There have been other moments recently when I’ve started to feel this sting.

A few months back, my Aunt Hedy and I were catching up on the phone, and she was telling me all about a cousin’s Bar Mitzvah that I had missed. She told me about how the family all sat together that evening, shmoozing about the old days: the small variety store that my grandmother and grandfather used to run; summer trips they took to the beach in South Haven, Mich.; her grandmother, who came over from Russia, who was blind and always bitter.

As she spoke, I felt at a loss — not so much for the Bar Mitzvah itself, but for the missed chance to grab onto those slivers of family history I know so little about.

Meanwhile, I’m here in Jerusalem writing my own history.

This chapter in my book would seem to tell the story of passionate yet stubborn character, one who is satisfied with ideals, repercussions notwithstanding.

Of course, leaving the United States was never my intention — it was to come closer to Israel. But that seems to be the irony of the story: In my deep desire to reconnect to my roots, somehow I have disconnected from some of them.

I’ve also felt the loss of connection with my close friends in the United States. So many of the relationships that I put so much energy into have just fallen by the wayside, and I see that making the dream of Israel a reality has unwittingly cut important people out of my life.

Of course, when I visit there will be a warm reception, and we will eat sushi and laugh and catch up. My friends have been very supportive, even those who are not Jewish and have no understanding of what Israel means.

But once a year isn’t enough to maintain a real relationship.

The other day, my friend Valerie wrote me a short e-mail: “I got my results back from Sloan-Kettering and I don’t need to come for twice-yearly checkups anymore!!!!!”

Even since Valerie’s cancer went into remission, I remember how she used to get so panicky when the time for her checkups would come around. So we always would speak on the phone several times leading up to her appointment, and usually we would sit in some New York restaurant the week of the examination, eating something with chopsticks, while she voiced her fears. It was a small duty, but one that I was happy to take on.

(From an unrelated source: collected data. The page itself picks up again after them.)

(** X17.  Within one document, two categories with different names get
    different links (for names that are well-formed strings). *)
Theorem category_links_are_distinct :
  forall (documentId : string) (c1 c2 : CategorySummary),
    well_formed_utf8 (cs_category c1) = true ->
    well_formed_utf8 (cs_category c2) = true ->
    DocumentPage.category_href documentId c1 =
    DocumentPage.category_href documentId c2 ->
    cs_category c1 = cs_category c2.
Proof.
  intros d c1 c2 W1 W2 H. unfold DocumentPage.category_href in H.
  rewrite <- !string_app_assoc in H. apply string_app_cancel in H.
  unfold DocumentPage.category_segment in H.
  apply (f_equal decodeURIComponent) in H.
  rewrite !decode_encode in H by assumption. now injection H.
Qed.

Lemma category_links_are_distinct_witness :
  cs_category Sample.pensions = cs_category Sample.pensions.
Proof.
  apply (category_links_are_distinct "doc" Sample.pensions Sample.pensions);
    reflexivity.
Defined.

(** X18.  The category page asks the server for the category it was linked
    to: with the last segment of a dashboard link as its parameter, the
    page decodes a name and the address it requests carries that same
    segment again.  The back link of an item of that document and category
    is the dashboard's link. *)
Theorem category_request_matches_link :
  forall (api_base documentId sortBy : string) (cat : CategorySummary),
    well_formed_utf8 (cs_category cat) = true ->
    (exists name,
        CategoryPage.category_of_param (DocumentPage.category_segment cat) =
        Some name /\
        CategoryPage.items_url api_base documentId name sortBy =
        api_base ++ "/api/documents/" ++ documentId ++ "/categories/" ++
        DocumentPage.category_segment cat ++ "?sort_by=" ++ sortBy) /\
    (forall item : BudgetItem,
        document_id item = documentId -> category item = cs_category cat ->
        ItemPage.back_href item = DocumentPage.category_href documentId cat).
Proof.
  intros api_base d k cat W. split.
  - exists (cs_category cat). split; [|reflexivity].
    unfold CategoryPage.category_of_param, DocumentPage.category_segment.
    now apply decode_encode.
  - intros item Hd Hc.
    unfold ItemPage.back_href, DocumentPage.category_href,
      DocumentPage.category_segment.
    now rewrite Hd, Hc.
Qed.

Lemma category_request_matches_link_witness :
  (exists name,
      CategoryPage.category_of_param
        (DocumentPage.category_segment Sample.pensions) = Some name /\
      CategoryPage.items_url "http://localhost:8000" "doc" name "value" =
      "http://localhost:8000" ++ "/api/documents/" ++ "doc" ++ "/categories/" ++
      DocumentPage.category_segment Sample.pensions ++ "?sort_by=" ++ "value") /\
  (forall item : BudgetItem,
      document_id item = "doc" -> category item = cs_category Sample.pensions ->
      ItemPage.back_href item = DocumentPage.category_href "doc" Sample.pensions).
Proof. apply category_request_matches_link. reflexivity. Defined.
(** Check for file read errors. *)
Definition File_CheckError (p : loc) : M Z :=
  handle ← load_handle p;
  match type handle with
  | FILEHANDLE_STANDARD =>
      f ← as_FILE (file handle);
      query (ferror f)
  | FILEHANDLE_SDL => ret 0
  | FILEHANDLE_other _ => ret 0
  end.

(** [handle->getstring(handle, str, num)], and likewise for the entry
    points the properties below go through. *)
Definition handle_getstring (p : loc) (str : list Z) (num : Z) : M (bool * list Z) :=
  handle ← load_handle p;
  call (getstring handle) (File_StandardGetString p str num) (File_SDLGetString p str num).

Definition handle_seek (p : loc) (offset origin : Z) : M Z :=
  handle ← load_handle p;
  call (seek handle) (File_StandardSeek p offset origin) (File_SDLSeek p offset origin).

Definition handle_tell (p : loc) : M Z :=
  handle ← load_handle p;
  call (tell handle) (File_StandardTell p) (File_SDLTell p).

Definition handle_size (p : loc) : M Z :=
  handle ← load_handle p;
  call (size handle) (File_StandardSize p) (File_SDLSize p).

(** ** Vocabulary of the properties *)

(** The blocks a handle owns beside itself. *)
Definition owned (h : filehandle_t) : gset loc :=
  match lasterror h with Some old => {[old]} | None => ∅ end.

(** [lasterror] is NULL or a live array of [char]. *)
Definition lasterror_ok (m : gmap loc cell) (h : filehandle_t) : Prop :=
  ∀ old, lasterror h = Some old → ∃ bytes, m !! old = Some (CharCell bytes).

(** The handle at [p] was [h]; now its [lasterror] is a live block [l]
    holding the diagnostic text of the world, every other field is as in
    [h], and the heap has traded the block [h] owned for [l]. *)
Definition refreshed (m : gmap loc cell) (s' : state) (p : loc) (h : filehandle_t) : Prop :=
  ∃ l, mem s' !! p = Some (HandleCell (set_lasterror h (Some l)))
     ∧ mem s' !! l = Some (CharCell (c_bytes (SDL_GetError (env s')) ++ [0]))
     ∧ dom (mem s') = {[l]} ∪ (dom m ∖ owned h)
     ∧ ∀ q, q ≠ p → q ≠ l → q ∉ owned h → mem s' !! q = m !! q.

Now, when I write her back a big “Congratulations” — even when it’s all in capital letters and followed by a series of exclamation points — my words lack the personal touch our meetings had.

I can’t help feeling like I’m not there like I used to be.

I go on writing e-mails and sending letters and calling, hoping to strengthen the connection between my family and friends as much as possible.

But there always is that void. I hope that someday having my own family will help fill that space.

For now, however, I realize that every dream has its price, and this distance from family and friends may be the biggest drawback of making aliyah.

I guess that’s the nature of dreams — that when they the come out of the clouds and become reality there always are challenges that come with them.

I’ve chosen with my heart to be in Jerusalem. On one hand, my heart is filled with hope for my present and future here, as well as for all the generations that will hopefully be after me in Israel. But on the other hand, my heart also is broken, because I’m so far from the people that love me the most.